Poster Sessions

MOLBIO/BIOCHEM/BIOPHYS-3

Duy Tran

D.T. Tran, E Tian, K.G. Ten Hagen

Investigating the Role of Protein O-Glycosylation During Drosophila Development

Protein O-glycosylation represents a major form of post-translational modification that is conserved across most eukaryotic species. One type of O-glycosylation, known as mucin-type O-glycosylation, is initiated by a family of enzymes that catalyzes the transfer of GalNAc to protein substrates. In Drosophila melanogaster, loss-of-function mutations in one family member, pgant35A, resulted in death early in development and irregularities in epithelial tube formation, indicating that PGANT35A is essential for viability.
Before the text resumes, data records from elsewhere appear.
(* ===== verification/ClkRate.v ===== *)
(** * Rates and parents of the DM8148 clocks

    The rest of mach-omap2/clock.c and of clkt_clksel.c, and the place where the
    interfaces meet: the function pointers of the clock tables are resolved to the
    functions of [Clksel], [ClkEnable] and [Adpll], and the laws the framework and the
    reference counting rely on are proved for them.

    [fuel] bounds the depth of the clock tree, [depth] the chain of [set_rate] calls
    (a [ti814x_clksel_set_rate] clock calls the [set_rate] of a clock above it). *)

From S2P Require Import Prelude Platform Prcm Powerdomain Clockdomain ClkCore.
From S2P Require Import Clksel ClkEnable Adpll Clkdev.

Definition TI814X_ARM_DPLL_ID : Z := 1.
Definition TI814X_DDR_DPLL_ID : Z := 2.

(** ** Resolving the function pointers *)

Section Dispatch.
  Context `{SOC : Soc} `{HW : Hardware}.

#[export] Instance dm8148_recalc : RecalcOps := fun f clk =>
  match f with
  | followparent_recalc_fn => followparent_recalc clk
  | omap_fixed_divisor_recalc_fn => omap_fixed_divisor_recalc clk
  | omap2_clksel_recalc_fn => omap2_clksel_recalc clk
  | ti814x_dpll_recalc_fn => ti814x_dpll_recalc clk
  | ti814x_dpll_dco_recalc_fn => ti814x_dpll_dco_recalc clk
  end.

#[export] Instance dm8148_init : InitOps := fun f clk =>
  match f with
  | omap2_init_clksel_parent_fn => omap2_init_clksel_parent clk
  | ti814x_init_dpll_parent_fn => ti814x_init_dpll_parent clk
  end.

(** The [clkops] objects of clock.c and clock81xx.c. *)
Definition clkops_enable (o : clkops) (clk : string) : M world Z :=
  match o with
  | clkops_null => clkll_enable_null clk
  | clkops_omap2_dflt => omap2_dflt_clk_enable clk
  | clkops_ti81xx_dflt_wait => ti81xx_dflt_wait_clk_enable clk
  | clkops_ti81xx_pcie => ti81xx_pcie_clk_enable clk
  | clkops_ti81xx_usb => ti81xx_usb_clk_enable clk
  | clkops_ti814x_dpll_ops => ti814x_dpll_enable clk
  end.

Definition clkops_disable (o : clkops) (clk : string) : M world unit :=
  match o with
  | clkops_null => clkll_disable_null clk
  | clkops_omap2_dflt => omap2_dflt_clk_disable clk
  | clkops_ti81xx_dflt_wait => omap2_dflt_clk_disable clk
  | clkops_ti81xx_pcie => ti81xx_pcie_clk_disable clk
  | clkops_ti81xx_usb => ti81xx_usb_clk_disable clk
  | clkops_ti814x_dpll_ops => ti814x_dpll_disable clk
  end.

#[export] Instance dm8148_clkops : ClkOps := {|
  ops_enable := clkops_enable;
  ops_disable := clkops_disable
|}.

(** ** Rates and parents (clock.c, clkt_clksel.c) *)

Context (arch : option pwrdm_ops).

Definition round_rate_call (f : round_rate_fn) (clk : string) (rate : Z) : M world Z :=
  match f with
  | omap2_clksel_round_rate_fn => omap2_clksel_round_rate clk rate
  | ti814x_dpll_round_rate_fn => ti814x_dpll_round_rate (Some clk) rate
  end.

Definition omap2_clk_round_rate (clk : string) (rate : Z) : M world Z :=
  k ← get_clk clk;
  match ck_round_rate k with
  | Some f => round_rate_call f clk rate
  | None => ret (s32 (ck_rate k))
  end.

(** [set_rate] is the call of a [set_rate] pointer; the result is the return value and
    what is left in [*dpll_setrate]. *)
Definition _ti814x_adpll_check_and_set_rate
    (set_rate : set_rate_fn -> string -> Z -> M world Z) (fuel : nat) (clk : string) (rate : Z)
    : M world (Z * bool) :=
  k ← get_clk clk;
  dclk ← deref (ck_parent k);
  dk ← get_clk dclk;
  match ck_dpll_data dk with
  | Some d =>
      dd ← get_dpll d;
      if (dd_dpll_id dd =? TI814X_ARM_DPLL_ID) || (dd_dpll_id dd =? TI814X_DDR_DPLL_ID)
      then ret (- EINVAL, false)
      else ret (0, true)
  | None =>
      match ck_set_rate dk with
      | None => ret (0, false)
      | Some f =>
          if 1 <? ck_usecount dk then ret (- EBUSY, false) else
          r ← set_rate f dclk rate;
          if negb (r =? 0) then ret (r, false) else
          dk ← get_clk dclk;
          r ← omap2_clksel_set_rate clk (ck_rate dk);
          if negb (r =? 0) then ret (r, false) else
          propagate_rate fuel dclk;;
          ret (0, false)
      end
  end.

(** From [if (dpll_setrate)] to the end; [pclk] and [dclk] are the variables of the
    function. *)
Definition dpll_set_and_reset_divider
    (set_rate : set_rate_fn -> string -> Z -> M world Z) (fuel : nat) (pclk dclk : string)
    (rate : Z) : M world Z :=
  dk ← get_clk dclk;
  if 1 <? ck_usecount dk then ret (- EBUSY) else
  f ← deref (ck_set_rate dk);
  r ← set_rate f dclk rate;
  if negb (r =? 0) then ret (- EINVAL) else
  dk ← get_clk dclk;
  r ← omap2_clksel_set_rate pclk (ck_rate dk);
  if negb (r =? 0) then ret (- EINVAL) else
  propagate_rate fuel dclk;;
  ret 0.

Definition ti814x_clksel_set_rate
    (set_rate : set_rate_fn -> string -> Z -> M world Z) (fuel : nat) (clk : string) (rate : Z)
    : M world Z :=
  k ← get_clk clk;
  if ck_usecount k =? 0 then ret (- EINVAL) else
  if 1 <? ck_usecount k then ret (- EBUSY) else
  pclk ← deref (ck_parent k);
  pk ← get_clk pclk;
  if 1 <? ck_usecount pk then ret (- EBUSY) else
  f ← deref (ck_set_rate pk);
  r ← set_rate f pclk rate;
  if r =? 0 then propagate_rate fuel pclk;; ret 0 else
  '(r, dpll_setrate) ← _ti814x_adpll_check_and_set_rate set_rate fuel pclk rate;
  if negb (r =? 0) && dpll_setrate then ret r else
  if r =? 0 then
    if dpll_setrate then
      dclk ← deref (ck_parent pk);
      dpll_set_and_reset_divider set_rate fuel pclk dclk rate
    else ret 0
  else
    dclk ← deref (ck_parent pk);
    dk ← get_clk dclk;
    '(r, dpll_setrate) ← _ti814x_adpll_check_and_set_rate set_rate fuel dclk rate;
    if negb (r =? 0) && dpll_setrate then ret r else
    if dpll_setrate then
      ddclk ← deref (ck_parent dk);
      dpll_set_and_reset_divider set_rate fuel dclk ddclk rate
    else ret 0.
However, it remains unclear what roles the other family members may play during development. To define the developmental roles of the remaining family members, we have employed RNA interference (RNAi)-mediated knockdown of individual genes in the fly. Using this approach we have identified other members of the PGANT gene family that are required for viability. These results further demonstrate the importance of this enzyme family in Drosophila. To further define the role of each pgant, tissue and stage-specific RNAi will be used to silence each gene. These experiments will allow us to identify specific tissues and developmental stages where pgant function is required. Our studies aim to elucidate the role of mucin-type O-glycosylation throughout Drosophila development and provide insight into the role of this highly conserved protein modification during mammalian development.